WHAT FATS SHOULD I AVOID?
Dietary fats can be saturated, monounsaturated, polyunsaturated, or trans. Our bodies need all of them excluding the last. Trans fats are a by-product of hydrogenation, which is when hydrogen is used to solidify oils and prevent them from going rotten. They are found in things such as margarine, microwave dinners, fast food, palm oil, etc. They are unnatural and should be avoided at all costs.
Saturated and unsaturated fats should be a part of everyone’s diet. Yes, I said saturated fats as well! The sad reality is that if you google search “is saturated fat healthy?” you will get a couple pages in before you find anything that doesn’t vilify this key nutrient. I can tell you first hand that saturated fat plays an important role in the reversal of type 2 diabetes, in which I have helped countless clients achieve over the years. The research and publications of The Weston A. Price Foundation and many others consistently confirm that chronic diseases have increased dramatically over the past forty years.
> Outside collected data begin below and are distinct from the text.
Definition bytes_compare : bytes -> bytes -> comparison := list_compare byte_compare.

Lemma byte_to_N_inj x y : Byte.to_N x = Byte.to_N y → x = y.
Proof.
  intros H. apply (f_equal Byte.of_N) in H. rewrite !Byte.of_to_N in H. by injection H.
Qed.

Section compare.
Context {A} (cmp : A -> A -> comparison) `{!TotalCompare cmp}.

Lemma compare_refl x : cmp x x = Eq.
Proof. by apply (compare_eq cmp). Qed.

Lemma compare_gt_lt x y : cmp x y = Gt ↔ cmp y x = Lt.
Proof. rewrite (compare_flip cmp x y). destruct (cmp x y); naive_solver. Qed.

Lemma compare_not_gt_trans x y z : cmp x y ≠ Gt → cmp y z ≠ Gt → cmp x z ≠ Gt.
Proof.
  intros Hxy Hyz Hxz.
  destruct (cmp x y) eqn:E1; [apply (compare_eq cmp) in E1; congruence| |done].
  destruct (cmp y z) eqn:E2; [apply (compare_eq cmp) in E2; congruence| |done].
  rewrite (compare_lt_trans cmp x y z) in Hxz; done.
Qed.

Lemma compare_lt_not_gt_trans x y z : cmp x y = Lt → cmp y z ≠ Gt → cmp x z = Lt.
Proof.
  intros Hxy Hyz. destruct (cmp y z) eqn:E; [|by eapply (compare_lt_trans cmp)|done].
  apply (compare_eq cmp) in E. congruence.
Qed.

End compare.

Global Instance byte_compare_total : TotalCompare byte_compare.
Proof.
  split; unfold byte_compare.
  - intros x y. rewrite N.compare_eq_iff. split; [apply byte_to_N_inj|congruence].
  - intros x y. apply N.compare_antisym.
  - intros x y z. rewrite !N.compare_lt_iff. lia.
Qed.

Global Instance Z_compare_total : TotalCompare Z.compare.
Proof.
  split.
  - intros x y. apply Z.compare_eq_iff.
  - intros x y. apply Z.compare_antisym.
  - intros x y z. rewrite !Z.compare_lt_iff. lia.
Qed.

Global Instance list_compare_total {A} (cmp : A -> A -> comparison) :
  TotalCompare cmp → TotalCompare (list_compare cmp).
Proof.
  intros T. split.
  - induction x as [|a x IH]; intros [|b y]; simpl; try naive_solver.
    destruct (cmp a b) eqn:E; simpl.
    + apply (compare_eq cmp) in E. rewrite IH. naive_solver.
    + split; [done|]. intros [= -> ->]. by rewrite (compare_refl cmp) in E.
    + split; [done|]. intros [= -> ->]. by rewrite (compare_refl cmp) in E.
  - induction x as [|a x IH]; intros [|b y]; simpl; try done.
    rewrite (compare_flip cmp a b), IH. by destruct (cmp a b).
  - induction x as [|a x IH]; intros [|b y] [|c z]; simpl; try done.
    destruct (cmp a b) eqn:E1, (cmp b c) eqn:E2; simpl; try done.
    + apply (compare_eq cmp) in E1 as ->. rewrite E2. simpl. apply IH.
    + apply (compare_eq cmp) in E1 as ->. by rewrite E2.
    + apply (compare_eq cmp) in E2 as ->. by rewrite E1.
    + by rewrite (compare_lt_trans cmp a b c).
Qed.

Global Instance bytes_compare_total : TotalCompare bytes_compare.
Proof. apply _. Qed.

Global Instance option_compare_total {A} (cmp : A -> A -> comparison) :
  TotalCompare cmp → TotalCompare (option_compare cmp).
Proof.
  intros T. split.
  - intros [x|] [y|]; simpl; try done. rewrite (compare_eq cmp). naive_solver.
  - intros [x|] [y|]; simpl; try done. apply (compare_flip cmp).
  - intros [x|] [y|] [z|]; simpl; try done. apply (compare_lt_trans cmp).
Qed.

Global Instance pair_compare_total {A B} (ca : A -> A -> comparison) (cb : B -> B -> comparison) :
  TotalCompare ca → TotalCompare cb → TotalCompare (pair_compare ca cb).
Proof.
  intros TA TB. split; unfold pair_compare.
  - intros [a b] [a' b']; simpl. destruct (ca a a') eqn:E; simpl.
    + apply (compare_eq ca) in E. rewrite (compare_eq cb). naive_solver.
    + split; [done|]. intros [= -> ->]. by rewrite (compare_refl ca) in E.
    + split; [done|]. intros [= -> ->]. by rewrite (compare_refl ca) in E.
  - intros [a b] [a' b']; simpl. rewrite (compare_flip ca a a'), (compare_flip cb b b').
    by destruct (ca a a').
  - intros [a b] [a' b'] [a'' b'']; simpl.
    destruct (ca a a') eqn:E1, (ca a' a'') eqn:E2; simpl; try done.
    + apply (compare_eq ca) in E1 as ->. rewrite E2. simpl. apply (compare_lt_trans cb).
    + apply (compare_eq ca) in E1 as ->. by rewrite E2.
    + apply (compare_eq ca) in E2 as ->. by rewrite E1.
    + by rewrite (compare_lt_trans ca a a' a'').
Qed.

(** ** Sorting and searching

    [sort_by key cmp] is the standard library's stable sort under the order
    [cmp] on [key]: insertion from the right keeps equal keys in input order.
    [binary_search_by] is the loop of [slice::binary_search_by]. *)

Section sorting.
Context {A K : Type} (key : A -> K) (cmp : K -> K -> comparison) `{!TotalCompare cmp}.

Fixpoint sort_insert (x : A) (l : list A) : list A :=
  match l with
  | [] => [x]
  | y :: l' =>
      match cmp (key x) (key y) with
      | Gt => y :: sort_insert x l'
      | _ => x :: l
      end
  end.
This is a direct result of the dietary guidelines given to the public – telling them to restrict animal fats and replace them with grains and sugars.
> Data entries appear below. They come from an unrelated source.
(* ===== verification/BoundedDocuments.v ===== *)
(** * Strict JSON documents

    The JSON half of [Konclave.BoundedDocuments]: a document is decoded only if it fits its
    bound and no object of it repeats a key.  The JSON grammar and the derived decoders are
    third-party code and enter as parameters. *)

From S2P Require Import Prelude.
Open Scope Z_scope.

Set Warnings "-register-all".

(** A JSON document as its tokens nest: object members in document order, repeated keys
    included.  Numbers keep their spelling. *)
Inductive json :=
| JNull
| JBool (b : bool)
| JNumber (n : text)
| JString (s : text)
| JArray (values : list json)
| JObject (members : list (text * json)).

(** Induction through the nested lists. *)
Fixpoint json_ind' (P : json → Prop) (Hnull : P JNull) (Hbool : ∀ b, P (JBool b))
    (Hnumber : ∀ n, P (JNumber n)) (Hstring : ∀ s, P (JString s))
    (Harray : ∀ l, Forall P l → P (JArray l))
    (Hobject : ∀ l, Forall (fun m => P m.2) l → P (JObject l)) (v : json) : P v :=
  let rec := json_ind' P Hnull Hbool Hnumber Hstring Harray Hobject in
  match v with
  | JNull => Hnull
  | JBool b => Hbool b
  | JNumber n => Hnumber n
  | JString s => Hstring s
  | JArray l =>
      Harray l ((fix go l : Forall P l :=
                   match l with [] => Forall_nil_2 P | x :: l => Forall_cons_2 P x l (rec x) (go l) end) l)
  | JObject l =>
      Hobject l ((fix go l : Forall (fun m => P m.2) l :=
                    match l with
                    | [] => Forall_nil_2 _
                    | m :: l => Forall_cons_2 (fun m => P m.2) m l (rec m.2) (go l)
                    end) l)
  end.

Inductive BoundedDocumentError :=
| FileUnavailable
| DocumentTooLarge (maximum : Z)
| InvalidJson
| UnsafeCatalogPath.

(** [BTreeSet::insert] over the keys of one object: whether none repeats. *)
Fixpoint distinct_keys (seen : gset text) (members : list (text * json)) : bool :=
  match members with
  | [] => true
  | m :: rest => bool_decide (m.1 ∉ seen) && distinct_keys ({[m.1]} ∪ seen) rest
  end.

(** [UniqueJsonVisitor]. *)
Fixpoint unique_json (v : json) : bool :=
  match v with
  | JArray l => forallb unique_json l
  | JObject l => distinct_keys ∅ l && forallb (fun m => unique_json m.2) l
  | _ => true
  end.

(** [serde_json::Deserializer] followed by [end()], for the document as it stands and for
    a type [A]. *)
Section strict.
Context {A : Type} (parse_json : bytes -> option json) (deserialize : bytes -> option A).

Definition reject_duplicate_json_keys (document : bytes) : result BoundedDocumentError unit :=
  match parse_json document with
  | Some v => fail_if (negb (unique_json v)) InvalidJson
  | None => Err InvalidJson
  end.

Definition deserialize_strict (document : bytes) (maximum : Z) : result BoundedDocumentError A :=
  fail_if (maximum <? len document) (DocumentTooLarge maximum);;
  reject_duplicate_json_keys document;;
  ok_or (deserialize document) InvalidJson.

End strict.

(** No object of the document, at any depth, has two members of the same key. *)
Inductive json_unique : json → Prop :=
| unique_null : json_unique JNull
| unique_bool b : json_unique (JBool b)
| unique_number n : json_unique (JNumber n)
| unique_string s : json_unique (JString s)
| unique_array l : Forall json_unique l → json_unique (JArray l)
| unique_object l : NoDup (fst <$> l) → Forall (fun m => json_unique m.2) l → json_unique (JObject l).

Lemma distinct_keys_spec seen l :
  distinct_keys seen l = true ↔ NoDup (fst <$> l) ∧ (∀ k, k ∈ fst <$> l → k ∉ seen).
Proof.
  revert seen. induction l as [|m l IH]; intros seen; simpl; [split; [split; [constructor|set_solver]|done]|].
  rewrite andb_true_iff, bool_decide_eq_true, IH, NoDup_cons. set_solver.
Qed.

Lemma forallb_Forall_iff {A} (p : A → bool) (P : A → Prop) l :
  Forall (fun x => p x = true ↔ P x) l → forallb p l = true ↔ Forall P l.
Proof.
  induction 1 as [|x l Hx _ IH]; simpl; [split; [constructor|done]|].
  rewrite andb_true_iff, Hx, IH, Forall_cons. done.
Qed.

Lemma unique_json_spec v : unique_json v = true ↔ json_unique v.
Proof.
  induction v using json_ind'; try (split; [constructor|done]).
  - cbn [unique_json]. rewrite (forallb_Forall_iff _ json_unique) by done.
    split; [by constructor|by inversion 1].
  - cbn [unique_json]. rewrite andb_true_iff, distinct_keys_spec.
    rewrite (forallb_Forall_iff _ (fun m => json_unique m.2)) by done.
    split; [intros [[? _] ?]; by constructor|inversion 1; subst; set_solver].
Qed.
Saturated fats are needed for brain, cardiovascular, bone, immune and nervous system health, so a deficiency can cause problems in more place than one.
WILL FRUIT HELP ME LOSE WEIGHT?
Fruit contains the sweetest natural sugar in the world – fructose. Earlier I mentioned that the cells can use glucose for energy. All sugars (dextrose, lactose, maltose, etc.) can be converted into glucose in the liver to be used as energy except for fructose. Instead fructose gets stored as glycogen and then body fat. Continuous high levels of fructose can quickly lead to type II diabetes. From the 1970s-present day food companies add High Fructose Corn Syrup and Glucose-Fructose-Syrup to just about every sugary drink and most sweets on the market. This has also contributed to the 400%+ increase in Type II Diabetes over the past few decades.
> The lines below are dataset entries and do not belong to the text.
(* ===== verification/Identifiers.v ===== *)
(** * Identifiers, protocol versions and domain errors

    [crates/Konclave.DomainCore/src/identifiers.rs] and [error.rs], the
    identifier part of [crates/Konclave.RelayAuthentication/src/lib.rs] and the
    version, role and bounds at the top of [model.rs].

    The macro [define_fixed_bytes!] stamps out one newtype per identifier.  Here
    [id_kind] lists the invocations with their length and field name, and
    [FixedBytes k] is the newtype of kind [k], so that a [DeviceId] and a
    [ConversationId] are different types although both hold 32 bytes. *)

From Stdlib Require Import Eqdep_dec.
From S2P Require Import Prelude.

Inductive id_kind :=
| KDeviceId | KConversationId | KMessageId | KEnvelopeId | KNotificationId
| KAdapterConsumerId | KAdapterLeaseId | KInvitationId | KPairingId
| KPairingMessageId | KPairingRendezvousId | KPairingRendezvousNonce
| KShortCodePairingAttemptId | KShortCodeCapabilityTakeId
| KRepeatPairingOperationId | KShortCodePairingLocator
| KShortCodePairingTranscriptHash | KPairingNonce | KPairingContextHash
| KRoutingId | KMembershipOperationId | KCredentialBindingHash
| KCollaborationPolicyDigest | KCollaborationPolicyProposalId
| KEd25519PublicKey | KEd25519Signature | KInvitationNonce
| KRelayPrincipalId | KRelayEnrollmentAuthorityId | KEnrollmentRequestId.

(** [$name::LENGTH]. *)
Definition id_length (k : id_kind) : nat :=
  match k with
  | KDeviceId | KConversationId | KPairingRendezvousId | KShortCodePairingLocator
  | KShortCodePairingTranscriptHash | KPairingContextHash | KRoutingId
  | KCredentialBindingHash | KCollaborationPolicyDigest | KEd25519PublicKey
  | KInvitationNonce | KRelayPrincipalId | KRelayEnrollmentAuthorityId => 32
  | KEd25519Signature => 64
  | KPairingRendezvousNonce | KPairingNonce => 12
  | KMessageId | KEnvelopeId | KNotificationId | KAdapterConsumerId | KAdapterLeaseId
  | KInvitationId | KPairingId | KPairingMessageId | KShortCodePairingAttemptId
  | KShortCodeCapabilityTakeId | KRepeatPairingOperationId | KMembershipOperationId
  | KCollaborationPolicyProposalId | KEnrollmentRequestId => 16
  end.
If you’re looking to get into ketosis then you should avoid fruit. However berries have only trace amounts of fructose and will not cause a spike in insulin levels.
HOW WILL I KNOW I AM IN KETOSIS?
Sugar is highly addictive, so expect to experience some withdrawal symptoms and subtle changes from your body switching energy sources. The transition can take up to 48 hours, but once you get through that threshold your energy, mood, sleep, hair, skin, nails – everything should improve. Here’s what to look for:
- Weight loss
- Obviously, you’re in a fat burning state.
- Bad breath
- A faint smell similar to methane can be caused by higher levels of ketones in the first 48 hours
- Loss of appetite
- Protein and veg digest slower than carbs and ketones could suppress appetite in the brain
- Increased focus
- Ketones can improve brain clarity and brain function
- Temporary lethargy
- Switching from glucose to ketones as your main source of fuel might take a couple of days
- Digestive issues
- Diets based on ketosis often involve major changes in food, so detoxification of the digestive system can cause some constipation, or diarrhea
- Be sure to consume vegetables high in fibre
- Ketosis can also sleeping problems for up to a couple of weeks, but once adapted, quality of sleep is normally improved
Diets built around ketosis are the most effective for losing body fat. The keto diet is not a calorie counting, or cutting diet, but it would be wise to avoid eating too many calories in one sitting (as previously mentioned). Good news is that you don’t have to obsess over calories.
Be sure to set reasonable goals. Give yourself a day off at least once per week. It will help psychologically more than anything.
With that being said, bon voyage and good luck!